Abstract

ABSTRACT Regularization is often necessary in parameter estimation of spherical radial basis function (SRBF) based regional gravity modelling. In this work, a new regularization method, namely the L1-norm regularization, also called the least absolute shrinkage selection operator (Lasso), is employed. This is different from the commonly used L2-norm regularization, also called the Tikhonov regularization. The solution produced by Lasso is sparse, namely with part of the parameters being exactly zero. A sparse model would be beneficial in terms of better interpretability and improved variable assigning efficiency. The optimization problem involving the L1-norm regularization is solved by employing a highly efficient numerical algorithm called fast iterative shrinkage threshold algorithm (FISTA). The hyperparameter, namely the regularization coefficient, is selected through 10-fold cross validation.

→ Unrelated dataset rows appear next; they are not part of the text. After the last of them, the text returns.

(** ** The operations of the interfaces *)

Section operations.
Context {xlen : Z} {misa_inv : Z -> Prop} {X : Type}
  `{Htype : core_type xlen misa_inv, Hsys : system_safe xlen misa_inv X}.

Abbreviation R := (M (machine (mem_env X)) SimulationTrap).
#[local] Set Default Proof Using "Type*".

(** A load that takes the lock, and one that records its address. *)
Lemma acc_locked {A} (m : R A) Q : acc any_core m Q -> acc any_core (bus_lock_lock ;; m) Q.
Proof. intros Hm. by eapply acc_bind; [apply _ | apply acc_lock, _ | intros _ _]. Qed.

Lemma acc_reserved {A} a (m : R A) Q :
  acc any_core m Q -> acc any_core (bus_lock_lock ;; env_update (set_lr_addr a) ;; m) Q.
Proof.
  intros Hm. apply acc_locked. eapply acc_bind; [apply _ | apply acc_step | by intros ? _].
  intros s Hs. split; [done |]. split; [exact (env_step_refl _ Hs) | by right].
Qed.

Lemma acc_mine : acc any_core bus_lock_is_locked_by_me (fun _ => True).
Proof.
  eapply acc_bind; [apply _ | apply acc_hart_id, _ | intros h _]. apply acc_gets_any.
Qed.

Lemma acc_owned (m : R unit) :
  acc any_core m (fun _ => True) ->
  acc any_core (mine ← bus_lock_is_locked_by_me; assert mine ;; m) (fun _ => True).
Proof.
  intros Hm. eapply acc_bind; [apply _ | apply acc_mine | intros mine _].
  by eapply acc_bind; [apply _ | apply acc_assert | intros _ _].
Qed.

Lemma acc_conditional a (m : R unit) :
  acc any_core m (fun _ => True) ->
  acc any_core
    (mine ← bus_lock_is_locked_by_me;
     if (mine : bool) then
       lr ← env_get lr_addr;
       if a =? lr then m ;; mret true else mem_atomic_unlock ;; mret false
     else mret false) (fun _ => True).
Proof.
  intros Hm. eapply acc_bind; [apply _ | apply acc_mine | intros mine _].
  destruct mine; [| by apply acc_ret].
  eapply acc_bind; [apply _ | apply acc_gets_any | intros lr _].
  destruct (a =? lr).
  - eapply acc_bind; [apply _ | exact Hm | intros _ _; by apply acc_ret].
  - eapply acc_bind; [apply _ | apply acc_unlock, _ | intros _ _; by apply acc_ret].
Qed.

Simple closed-loop simulation is conducted using EGM2008. Without loss of generality, the point-mass method, a special kind of SRBF kernels, is employed. The accuracy and the sparsity of the Lasso-based SRBF model is demonstrated in this simulation. In this work, the Tikhonov regularization method outperforms the L1-norm regularizations method about 20% in regions with rough gravity field features, in regions with smooth gravity field features two regularization methods perform almost equivalently in terms of modelling accuracy. Sparsity of Lasso is obvious, to be more specific, sparsity ratio, namely the ratios of the number of zero parameters to that of the original full parameters, are greater than 0.5.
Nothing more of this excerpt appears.